The First Bank, on the other hand, might offer a more informative historical analog to Section 5497—at least to the extent that, in establishing the First Bank’s funding structure, Congress relied on their power to regulate interstate commerce. But even assuming that the First Bank was a constitutional exercise of Congress’s power to regulate interstate commerce (rather than an (un)constitutional exercise of that or some other power), historical evidence suggests that funding central banks through private investments was routine, and thus likely to be thought a “necessary and proper” means of funding the First Bank. And it is difficult to see how maintaining a historical practice of funding central banks through private investments speaks to the necessity and properness of allowing the CFPB to secure indefinite funding directly from the Federal Reserve.
Next Steps
Because the parties in Community Financial have not asked the Court to consider the precise source of Congress’s appropriations authority, the Court might wish to decide the issue as it is has been argued to date—i.e., as a disagreement concerning whether Section 5497 violates the Appropriations Clause, rather than one of Congress’s appropriations powers. But different constitutional text vests Congress with appropriations powers. Should the Court agree, I see at least three alternative steps forward.
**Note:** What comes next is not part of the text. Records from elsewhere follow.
(** A refused caller that waits as long as it is told is let through. *)
Lemma check_retry key past last l now c r n u l' :
  follows past last l → last ≤ now →
  check key now l = (inr (RateLimitError c r n u), l') →
  1 ≤ r ∧ r ≤ Z.max 1 window ∧ (check key (now + seconds r) l').1 = inl tt.
Proof.
  intros Hl Hn. unfold check at 1. rewrite (fo_limit _ _ _ Hl), (fo_window _ _ _ Hl).
  fold (events_of key l). pose proof (follows_evict _ _ _ _ key Hl Hn) as He.
  destruct (limit <=? _) eqn:Hfull; [|discriminate].
  destruct (evict _ _) as [|e events] eqn:Hev; [discriminate|]. intros [= <- <- <- <- <-].
  set (l' := upd _ _ l) in *. assert (events_of key l' = e :: events) as Hev'.
  { unfold l'. rewrite events_of_set. by rewrite decide_True. }
  assert (now - seconds window < e ≤ now) as He1.
  { split.
    - rewrite evict_filter in Hev by apply Hl.
      assert (In e (e :: events)) as Hin by by left. rewrite <-Hev in Hin.
      apply filter_In in Hin as [_ ?]. lia.
    - pose proof (fo_events _ _ _ He key) as Hall. rewrite Hev' in Hall. by inversion Hall. }
  assert (∀ x, x ≤ seconds (ceil_seconds x) ∧ (0 < x → 0 < ceil_seconds x)
    ∧ ∀ n, x ≤ seconds n → ceil_seconds x ≤ n) as Hceil.
  { intros x. unfold ceil_seconds. change (seconds 1) with 1000000. unfold seconds.
    pose proof (Z.div_mod (- x) 1000000 ltac:(lia)).
    pose proof (Z.mod_pos_bound (- x) 1000000 ltac:(lia)). split_and!; intros; lia. }
  destruct (Hceil (e + seconds window - now)) as (Hc1 & Hc2 & Hc3).
  specialize (Hc3 window ltac:(lia)). set (r := ceil_seconds _) in *.
  split; [lia|]. split; [lia|]. unfold check. rewrite (fo_limit _ _ _ He), (fo_window _ _ _ He).
  fold (events_of key l'). rewrite Hev'. cbn [evict].
  assert (seconds r ≤ seconds (Z.max 1 r)) as Hr by (unfold seconds; lia).
  replace (e <=? _) with true by lia.
  pose proof (fo_few _ _ _ He key) as Hf. rewrite Hev' in Hf. cbn [length] in Hf.
  assert (∀ s ev, (length (evict s ev) ≤ length ev)%nat) as Hlen.
  { intros s ev. induction ev as [|y ev IH]; cbn; [lia|]. destruct (y <=? s); cbn; lia. }
  specialize (Hlen (now + seconds (Z.max 1 r) - seconds window) events).
  by replace (limit <=? _) with false by lia.
Qed.

Lemma check_all_follows calls : ∀ past last l,
  follows past last l → clock last calls →
  let '(rs, l') := check_all calls l in
  map is_ok rs = sliding limit (seconds window) past calls
  ∧ follows (past ++ passed calls (map is_ok rs)) (default last (list.last calls.*2)) l'.
Proof.
  induction calls as [|[key now] calls IH]; intros past last l Hl Hc; cbn [check_all].
  { by rewrite app_nil_r. }
  unfold clock in Hc. cbn in Hc. apply StronglySorted_inv in Hc as [Hc Hn].
  apply Forall_cons in Hn as [Hn _].
  pose proof (check_follows key past last l now Hl Hn) as Hk.
  destruct (check key now l) as [r l1]. cbn zeta in Hk. destruct Hk as [Hr Hl1].
  specialize (IH _ _ _ Hl1 Hc). destruct (check_all calls l1) as [rs l2].
  destruct IH as [Hrs Hl2]. cbn [map sliding]. rewrite Hr, Hrs. split; [done|].
  rewrite fmap_cons, last_cons. cbn [snd].
  assert (default last (match list.last calls.*2 with Some y => Some y | None => Some now end)
          = default now (list.last calls.*2)) as -> by by destruct (list.last _).
  destruct (_ <? limit); cbn [passed zip_with omap list_omap] in *; [|by rewrite Hrs in Hl2].
  rewrite <-app_assoc, Hrs in Hl2. exact Hl2.
Qed.
End follows.

(** C25. The limiter lets a call through exactly when fewer than [limit] calls
    with its key were let through in the last [window] seconds; so no window,
    wherever it starts, holds more than [limit] of them; and a caller that is
    refused and waits as long as it was told is let through.  The calls take the
    lock in the order in which they read the clock. *)
Theorem limiter_is_a_sliding_window (limit window start : Z) (calls : list (string * timestamp)) :
  1 ≤ limit → clock start calls →
  let '(rs, l) := check_all calls (Limiter.new limit window) in
  map is_ok rs = sliding limit (seconds window) [] calls
  ∧ (∀ key t, Z.of_nat (length (in_window window key t (passed calls (map is_ok rs)))) ≤ limit)
  ∧ (∀ key now c r n u l',
       Forall (λ t, t ≤ now) (start :: calls.*2) →
       check key now l = (inr (RateLimitError c r n u), l') →
       1 ≤ r ∧ r ≤ Z.max 1 window ∧ (check key (now + seconds r) l').1 = inl tt).
Proof.
  intros Hpos Hc.
  pose proof (check_all_follows limit window calls [] start _ (follows_new _ _ Hpos _) Hc) as Ha.
  destruct (check_all calls _) as [rs l]. destruct Ha as [Hrs Hl]. split; [done|].
  split; [apply Hl|]. intros key now c r n u l' Hall Hk. eapply check_retry; [exact Hl| |exact Hk].
  apply Forall_cons in Hall as [Hs Hall]. destruct (list.last calls.*2) as [t|] eqn:E; [|done].
  apply last_Some_elem_of in E. rewrite Forall_forall in Hall. by apply Hall.
Qed.

Definition calls_example : list (string * timestamp) :=
  [("a", seconds 0); ("a", seconds 1); ("b", seconds 1); ("a", seconds 30); ("a", seconds 60);
   ("a", seconds 60)].
Example sliding_example :
  map is_ok (check_all calls_example (Limiter.new 2 60)).1 = [true; true; true; false; true; false].
Proof. vm_compute. reflexivity. Qed.

Lemma limiter_is_a_sliding_window_witness :
  let '(rs, l) := check_all calls_example (Limiter.new 2 60) in
  map is_ok rs = sliding 2 (seconds 60) [] calls_example
  ∧ (∀ key t, Z.of_nat (length (in_window 60 key t (passed calls_example (map is_ok rs)))) ≤ 2)
  ∧ (∀ key now c r n u l',
       Forall (λ t, t ≤ now) (0 :: calls_example.*2) →
       check key now l = (inr (RateLimitError c r n u), l') →
       1 ≤ r ∧ r ≤ Z.max 1 60 ∧ (check key (now + seconds r) l').1 = inl tt).
Proof.
  apply (limiter_is_a_sliding_window 2 60 0 calls_example); [lia|].
  unfold clock, calls_example, seconds. repeat constructor; cbn; lia.
Defined.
First, the Court may wish to dismiss the writ of certiorari as improvidently granted in Community Financial so that argument concerning the source of Congress’s appropriations authority can further percolate in the lower courts. Alternatively, the Court could retain the case and order the parties to address specifically (either in supplemental briefing or at oral argument) the textual basis for Congress’s appropriations authority, as well as how that basis informs how the Court should rule. Or finally, the Court could decide the case as it has been argued to date, but signal an interest in considering the textual basis of Congress’s appropriations authority in a future case.
Chad Squitieri is an Assistant Professor of Law at the Catholic University of America, where he also serves as a Fellow for the Project on Constitutional Originalism and the Catholic Intellectual Tradition
* Portions of this post were published initially in Chad Squitieri, The Appropriate Appropriations Inquiry, 74 Fla. L. Rev. F. 1 (2023).